Qu’on n’aille pas imaginer cependant une sorte de rêverie gracieuse, poétique au sens le plus banal et superficiel du mot. La relation de Tahar Djaout aux oiseaux contient tout ce qu’il y a de force, y compris destructrice et mortifère, dans la nature païenne où la mort est aussi présente que la vie et si l’on peut dire au même titre. L’enfant Djaout (ainsi que son groupe de jeunes garçons) a surtout connu les oiseaux morts puisqu’il s’agissait de les chasser pour les manger, ou parfois tout simplement de les ramasser lorsqu’ils étaient gelés par le froid de l’hiver.

Cependant l’une des sensations les plus fortes qu’il évoque, avec la sensibilité littéraire qui est la sienne, est celle qu’il éprouve à sentir battre au creux de sa main le cœur de l’oiseau encore vivant : « J’ai tenu tant d’oiseaux dans mes mains condescendantes ou ravageuses. Plumes chaudes ou frissonnantes où palpite la forge du cœur ». C’est de vraie et profonde poésie qu’il s’agit ici, insérée dans la prose du roman.

Cette palpitation d’un cœur entre la vie et la mort nous ramène au livre de Maylis de Kerangal,  Réparer les vivants, car il s’agit exactement de ce que peut éprouver son héros Thomas Rémige lorsqu’il lui faut prélever le cœur d’un mort, la formule exacte étant « en état de mort cérébrale », pour le transposer dans un autre corps qui grâce à lui pourra peut-être revenir ou se maintenir à l’état de vivant.

Cette signification subtile du chant de l’oiseau, susceptible–et peut-être est-il le seul à pouvoir le faire– de transcender à la fois la perception immanente de la vie et celle de la mort, pourrait expliquer la présence émouvante d’un oiseau en cage dans l’une des minuscules échoppes de la Casbah, décrite au milieu du 19e siècle par l’auteur d’Une année dans le Sahel, Eugène Fromentin.

Dans ce lieu où il se rend presque chaque jour depuis sa maison du Sahel, le narrateur pressent ce que signifient la présence et le chant d’un rossignol.
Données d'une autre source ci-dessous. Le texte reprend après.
(* ===== verification/BzSupply.v ===== *)
(** * Multi-word CAS operations of the BzTree (bztree.cc, bztree_helpers.cc)

    Every change of a tree allocates a descriptor, adds its entries and runs the
    operation.  A supply of free descriptors, and what one such operation makes of it. *)
From Stdlib Require Import ZArith Lia Ascii.
From stdpp Require Import base list gmap strings.
From S2P Require Import Prelude Bytes Prog Status Hash Library Epoch Garbage Metrics Memory Descriptor MwCAS Entries Target Pool DList DListSpec BzNode BzTree.
#[local] Open Scope Z_scope.
#[local] Open Scope machine_scope.
#[local] Open Scope prog_scope.

Section supply.
Context {HP : Platform} {HL : PlatformLaws} {HM : Pmdk} (me : Z) (fuel : nat) (fuel_pos : (0 < fuel)%nat) (depth : nat).
(** The pool [p], its epoch manager, and the thread's partition with its garbage list. *)
Context (p m g part : Z) (k sz i : nat).

(** A free descriptor. *)
Record free_desc (c : gmap Z Z) (d : Z) : Prop := {
  fd_at : 0 < d /\ d + 256 <= 2 ^ 61;
  fd_apart : ~ (d <= garbage_list part < d + 256) /\ ~ (d <= free_list part < d + 256);
  fd_prepared : prepared g part d [] c;
  fd_callbacks : is_Some (c !! allocate_callback_ d) /\ is_Some (c !! free_callback_ d)
}.

(** The descriptors [ds], linked from [a]. *)
Fixpoint linked (c : gmap Z Z) (a : Z) (ds : list Z) : Prop :=
  match ds with
  | [] => True
  | d :: ds => c !! a = Some d /\ is_Some (c !! next_ptr_ d) /\ linked c (next_ptr_ d) ds
  end.

(** The next descriptors of the thread's partition are [ds], and the garbage list has a
    free slot for each. *)
Record supply (ds : list Z) (l : gmap Z GarbageList) (e : EpochWorld) (c : gmap Z Z) : Prop := {
  sp_list : exists G, l !! g = Some G /\ ring_wf m k sz G e /\
    forall j, (j < length ds)%nat ->
      exists it, items_ G !! slot_at k 0 (tail_ G + Z.of_nat j) = Some it /\ removal_epoch it = 0;
  sp_short : (length ds <= 2 ^ k)%nat;
  sp_epoch : 0 <= cur m e /\ cur m e + Z.of_nat (length ds) < 2 ^ 64 - 1;
  sp_part : tls_get (threads e) (me, tls_part) = tls_ptr_part part;
  sp_linked : linked c (free_list part) ds;
  sp_free d : d ∈ ds -> free_desc c d;
  sp_nodup : NoDup ds;
  sp_disjoint d d' : d ∈ ds -> d' ∈ ds -> d <> d' -> d + 256 <= d' \/ d' + 256 <= d
}.

(** Cells of the pool: none of a tree's words is one. *)
Definition pool_cells (ds : list Z) (a : Z) : Prop :=
  a = free_list part \/ a = garbage_list part \/ exists d, d ∈ ds /\ d <= a < d + 256.

(** Entries that expect what is there. *)
Record expected (ds : list Z) (c : gmap Z Z) (ws : list wrec) : Prop := {
  ex_count : (length ws <= 4)%nat;
  ex_nodup : NoDup (wa <$> ws);
  ex_word x : x ∈ ws -> wa x <> 0 /\ wa x mod 8 = 0 /\ wp x = kRecycleNever /\ plain (wo x) /\ plain (wn x) /\
    c !! wa x = Some (wo x) /\ wo x ∉ ds /\ ~ pool_cells ds (wa x)
}.
Lemma inserted_spec sw1 key value :
  0 <= block_size sw1 <= sizeof_body -> data_size key value <= block_size sw1 -> NUL ∉ key -> NUL ∉ value ->
  let r' := inserted sw1 key value in
  nmd_fine (r_md r') /\ is_record r' key value /\ offset (r_md r') = sizeof_body - block_size sw1 /\
  key_len (r_md r') = Z.of_nat (length key) + 1 /\ total_len (r_md r') = data_size key value /\
  rec_ok (block_size sw1) r' /\ rec_size r' = data_size key value + 8.
Proof.
  intros Hb Hds Nk Nv r'. destruct reserved_fine as [[Hok _] _].
  assert (0 <= Z.of_nat (length key) + 1 <= data_size key value) as Hk by (unfold data_size; lia).
  destruct (placed_ok (sizeof_body - block_size sw1) (Z.of_nat (length key) + 1) (data_size key value) reserved Hok)
    as (Hok' & Eo & Ek & Et & _ & _); [lia..|].
  assert (is_record r' key value) as Hr' by (split_and!; done).
  assert (nmd_ok (r_md r')) as Hok2 by (destruct Hok'; split; done).
  unfold r', inserted in *. cbn [r_md] in *. set (pl := placed _ _ _ reserved) in *.
  change (offset (set_visible true pl)) with (offset pl). change (key_len (set_visible true pl)) with (key_len pl).
  change (total_len (set_visible true pl)) with (total_len pl).
  split_and!; try done.
  - split; [done|]. change (total_len pl < 2 ^ 12). rewrite Et. node_lia.
  - intros _. cbn [r_md]. change (offset (set_visible true pl)) with (offset pl).
    change (total_len (set_visible true pl)) with (total_len pl). rewrite Eo, Et. split; [by exists key, value|lia].
  - change (total_len pl + 8 = data_size key value + 8). by rewrite Et.
Qed.

(** The second operation makes it visible. *)
Lemma insert_tree p sw1 rs M c c' key value :
  tree p sw1 (rs ++ [hole]) M c -> contents rs M -> M !! key = None -> NUL ∉ key -> NUL ∉ value ->
  data_size key value <= block_size sw1 ->
  delete_size sw1 + live_size rs + data_size key value <= block_size sw1 + sizeof_NodeMetadata * Z.of_nat (length rs) ->
  view c (body (D_RW (spot p)) + (sizeof_body - block_size sw1)) (zstr key ++ zstr value) ->
  moved p [sw_entry (spot p) sw1 sw1; nmd_entry (spot p) (Z.of_nat (length rs)) reserved (r_md (inserted sw1 key value))] c c' ->
  tree p sw1 (rs ++ [inserted sw1 key value]) (<[key := value]> M) c'.
Proof.
  intros H HM0 Hno Nk Nv Hds Hdel Hview Hmv. pose proof (tr_leaf _ _ _ _ _ H) as Hl.
  destruct (leaf_small _ _ _ _ Hl) as [_ Hb].
  destruct (inserted_spec sw1 key value Hb Hds Nk Nv) as ([Hok _] & Hr' & Eo & Ek & Et & Hrok & Hsz).
  set (r' := inserted sw1 key value) in *.
  eapply tree_leaf; [exact H|apply (mv_tree _ _ _ _ Hmv)| |by apply contents_insert].
  assert (length (rs ++ [r']) = length (rs ++ [hole])) as Hlen by (rewrite !length_app; done).
  eapply (leaf_moved p c c' sw1 _ (rs ++ [hole]) _ _ (length rs)); rewrite ?Hlen; try done.
  - intros x [-> |[-> |[]%elem_of_nil]%elem_of_cons]%elem_of_cons; [by left|by right].
  - by left.
  - apply (lf_has _ _ _ _ Hl).
  - apply Hl.
  - apply Hl.
  - rewrite live_size_app, length_app. cbn [live_size foldr length]. rewrite Hsz. change sizeof_NodeMetadata with 8 in *. lia.
  - apply (lf_has _ _ _ _ Hl).
  - apply Hl.
  - rewrite length_app. simpl. lia.
  - intros j x Hne [Hx|[Lx Hx]]%lookup_app_Some; [by apply lookup_app_l_Some|].
    apply list_lookup_singleton_Some in Hx as [? _]. lia.
  - intros x Hx. rewrite list_lookup_middle in Hx by done. injection Hx as <-. right.
    split; [apply (mv_words _ _ _ _ Hmv (nmd_entry (spot p) (Z.of_nat (length rs)) reserved (r_md r'))); right; by left|].
    split; [done|]. split; [done|]. intros _. rewrite Eo, Ek, Et. cbn [r' inserted r_key r_val].
    rewrite !length_zstr. split; [done|]. unfold data_size. lia.
  - apply distinct_add.
    + intros a b x y kx va vb Ha Hb' Hx Hy. eapply (lf_keys _ _ _ _ Hl a b x y kx va vb);
        [by apply lookup_app_l_Some|by apply lookup_app_l_Some|done|done].
    + intros kx v j s v' Hx Hj Hsr. destruct (is_record_fun _ _ _ _ _ Hr' Hx) as [<- _].
      assert (M !! key = Some v') as E by (apply HM0; eauto). congruence.
Qed.

Lemma ev_insert_reserve d ds en p sw rs M l e c mm key value :
  tree p sw rs M c -> service (d :: ds) en l e c -> protected_epoch en <> 0 -> apart (d :: ds) p ->
  metrics_ok me mm -> settled sw -> fits_limit key value ->
  exists l' e' c' mm', metrics_ok me mm' /\ tree p (insert_sw sw key value) (rs ++ [hole]) M c' /\
    service ds en l' e' c' /\
    ev (insert_reserve me fuel (S depth) t (D_RW (spot p)) key value) (St l e c mm) tt (St l' e' c' mm').
Proof.
  intros H Hs Hp Hap Hm Hset Hfit. pose proof (tr_leaf _ _ _ _ _ H) as Hl.
  destruct (insert_counts _ _ _ _ key value Hl Hset Hfit) as (Hfine & Eb & Ec & Ed & Hroom).
  destruct (lf_at _ _ _ _ Hl) as [Hpos Hal], (leaf_small _ _ _ _ Hl) as [Hlen Hb].
  assert (2 <= data_size key value) as Hds by (unfold data_size; lia).
  pose proof (nh_count _ _ _ _ (lf_has _ _ _ _ Hl)) as Hc. pose proof (lf_room _ _ _ _ Hl) as Hroom0.
  assert (c !! nmd_at (D_RW (spot p)) (Z.of_nat (length rs)) = Some (nmd_word (MkNMD 0 false 0 0 0))) as Hcell
    by (apply (lf_free _ _ _ _ Hl); [lia|node_lia]).
  destruct reserved_fine as (Hrf & _).
  destruct (ev_leaf_words ds d en l e c mm p
    [sw_entry (spot p) sw (insert_sw sw key value); nmd_entry (spot p) (Z.of_nat (length rs)) (MkNMD 0 false 0 0 0) reserved] Hs Hp Hm Hap Hpos)
    as (l1 & e1 & c1 & mm1 & Hm1 & Ev1 & Hs1 & _ & Hmv1).
  { apply two_words; try done; [apply Hs|by eapply leaf_sw_fine|by left|node_lia|apply (lf_has _ _ _ _ Hl)]. }
  exists l1, e1, c1, mm1. split_and!; [done|by eapply reserve_tree|done|].
  unfold insert_reserve. apply ev_loop_once; [lia|]. eapply ev_bind; [by eapply ev_load_sw|].
  rewrite (has_room _ _ _ _ _ Hl Hset) by (unfold fits_limit in Hfit; lia). rewrite Hc.
  eapply ev_bind; [by eapply ev_load_nmd|]. eapply ev_bind; [by apply ev_check|].
  unfold insert_sw in Ev1. rewrite Hc in Ev1. eapply ev_bind; [exact Ev1|]. apply ev_ret.
Qed.

(** [insert] adds a key that is not there. *)
Definition insert_found (key value : bytes) (leaf_oid : TOID) (found : option Z) : prog World (unit + bool) :=
  let leaf := D_RW leaf_oid in
  match found with
  | Some _ => bz_unprotect me fuel t ;;; Ret (inr false)
  | None =>
      insert_reserve me fuel (S depth) t leaf key value ;;;
      let! sw := mem (load_sw leaf) in
      let! md_old := mem (load_nmd leaf (record_count sw - 1)) in
      let md := set_total_len (data_size key value)
                  (set_key_len (Z.of_nat (length key) + 1) (set_offset (sizeof_body - block_size sw) md_old)) in
      mem (write_data leaf (offset md) (key_len md) key value) ;;;
      if frozen sw then bz_unprotect me fuel t ;;; Ret (inl tt) else
      let! ok := desc_mwcas me fuel (S depth) t
                   [(status_word leaf, sw_word sw, sw_word sw);
                    (nmd_at leaf (record_count sw - 1), nmd_word md_old, nmd_word (set_visible true md))] in
      bz_unprotect me fuel t ;;;
      if ok : bool then Ret (inr true) else Ret (inl tt)
  end.
(* ===== verification/BzHeight.v ===== *)
(** * BzTrees of any height (bztree.cc)

    A tree of inner nodes and leaves in memory, the map it represents, and the descent: the
    operations, run alone, are those of the map on trees of any height, as long as the
    descent finds no structural modification due. *)
From Stdlib Require Import ZArith Lia Ascii.
From stdpp Require Import base list gmap strings.
From S2P Require Import Prelude Bytes Prog Status Hash Library Epoch Garbage Metrics Memory Descriptor MwCAS Entries Target Pool DList DListSpec BzNode BzTree BzBytes BzNodeSpec BzSmo BzLeaf BzSupply BzPlace BzMap.
#[local] Open Scope Z_scope.
#[local] Open Scope machine_scope.
#[local] Open Scope prog_scope.

(** ** Shapes *)

(** The metadata and the key of a child's record in an inner node. *)
Record sep := MkSep { s_md : NodeMetadata; s_key : bytes }.

Inductive shape :=
| Leaf (node : TOID) (sw : NodeHeaderStatusWord) (rs : list rec)
| Inner (node : TOID) (sw : NodeHeaderStatusWord) (seps : list sep) (kids : list shape).

Definition top (s : shape) : TOID := match s with Leaf n _ _ | Inner n _ _ _ => n end.
Definition top_sw (s : shape) : NodeHeaderStatusWord := match s with Leaf _ sw _ | Inner _ sw _ _ => sw end.

Fixpoint nodes (s : shape) : list TOID :=
  match s with Leaf n _ _ => [n] | Inner n _ _ kids => n :: flat_map nodes kids end.
(* ===== verification/BzOrder.v ===== *)
(** * The order of a BzTree (bztree.cc, bztree_smos.cc)

    Which keys may be below a node, the records a subtree holds, and what the structural
    modifications make of both: they keep every record and the order of the tree, hence
    the map that it represents. *)
From Stdlib Require Import ZArith Lia Ascii.
From stdpp Require Import base list gmap strings sorting.
From S2P Require Import Prelude Bytes Prog Status Hash Library Epoch Garbage Metrics Memory Descriptor MwCAS Entries Target Pool DList DListSpec BzNode BzTree BzBytes BzNodeSpec BzSmo BzLeaf BzSupply BzPlace BzMap BzHeight.
#[local] Open Scope Z_scope.

(** ** Keys with their terminator *)

Definition key_leb (a b : bytes) : Prop := bytes_cmp a b <> Gt.

Lemma key_leb_refl a : key_leb a a.
Proof. unfold key_leb. by rewrite bytes_cmp_refl. Qed.
Lemma lt_leb a b : bytes_lt a b -> key_leb a b.
Proof. unfold bytes_lt, key_leb. by intros ->. Qed.
Lemma leb_not_lt a b : key_leb a b <-> ~ bytes_lt b a.
Proof. unfold key_leb, bytes_lt. rewrite (bytes_cmp_antisym a b). by destruct (bytes_cmp a b). Qed.
Lemma leb_cases a b : key_leb a b -> a = b \/ bytes_lt a b.
Proof.
  unfold key_leb, bytes_lt. destruct (bytes_cmp a b) eqn:E; [|by right|done]. apply bytes_cmp_eq in E. by left.
Qed.
Lemma lt_leb_trans a b c : bytes_lt a b -> key_leb b c -> bytes_lt a c.
Proof. intros H [->|H']%leb_cases; [done|by etransitivity]. Qed.
Lemma leb_lt_trans a b c : key_leb a b -> bytes_lt b c -> bytes_lt a c.
Proof. intros [->|H']%leb_cases H; [done|by etransitivity]. Qed.
Lemma leb_trans a b c : key_leb a b -> key_leb b c -> key_leb a c.
Proof. intros H [->|H']%leb_cases; [done|]. apply lt_leb. by eapply leb_lt_trans. Qed.
(* ===== verification/BzBuild.v ===== *)
(** * Nodes that modifications build (bztree_smos.cc)

    A node made by [copy_in] of the records of a leaf, or of pointers to children, is a
    leaf or an inner node of a tree; copying a node of a tree out gives what it holds in
    key order. *)
From Stdlib Require Import ZArith Lia Ascii.
From stdpp Require Import base list gmap strings sorting.
From S2P Require Import Prelude Bytes Prog Status Hash Library Epoch Garbage Metrics Memory Descriptor MwCAS Entries Target Pool DList DListSpec BzNode BzTree BzBytes BzNodeSpec BzSmo BzLeaf BzSupply BzPlace BzMap BzHeight BzOrder.
#[local] Open Scope Z_scope.
#[local] Open Scope machine_scope.
#[local] Open Scope prog_scope.

(** ** The records of a new node *)

Lemma new_recs_lookup kvs : forall off i r, new_recs off kvs !! i = Some r ->
  exists kv, kvs !! i = Some kv /\ r = MkRec (new_md (off - data_len (take (S i) kvs)) kv) kv.1 kv.2.
Proof.
  induction kvs as [|kv kvs IH]; intros off [|i] r Hi; cbn [new_recs] in Hi; try done.
  - injection Hi as <-. exists kv. split; [done|]. cbn [take data_len foldr]. rewrite Z.add_0_r. done.
  - destruct (IH _ _ _ Hi) as (kv' & H & ->). exists kv'. split; [done|].
    cbn [take data_len foldr]. fold (data_len (take (S i) kvs)). do 2 f_equal. lia.
Qed.

Lemma data_len_take n kvs : 0 <= data_len (take n kvs) <= data_len kvs.
Proof.
  rewrite <- (take_drop n kvs) at 3. rewrite data_len_app. pose proof (data_len_nonneg (take n kvs)).
  pose proof (data_len_nonneg (drop n kvs)). lia.
Qed.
Il l’associe au goût du haschich, cet ensemble contribuant à créer un état intermédiaire entre la vie et la mort, pour des gens qui, comme le vieil ami auquel il rend visite, ont perdu le goût de vivre depuis que leur pays est conquis (c’est-à-dire, au moment où Fromentin écrit, depuis une vingtaine d’années).

Pour nous qui savons ce qu’a été la mort inqualifiable de Tahar Djaout en 1993, à l’âge de trente-neuf ans, sa fascination pour les oiseaux n’est pas sans rapport avec le mélange qui était le sien de vivacité et de fragilité. Son œuvre nous fait comprendre qu’il échappait à l’enfoncement dans la pesante matérialité, aspirant à une vie aérienne, qui fut pour lui aussi élégante qu’éphémère.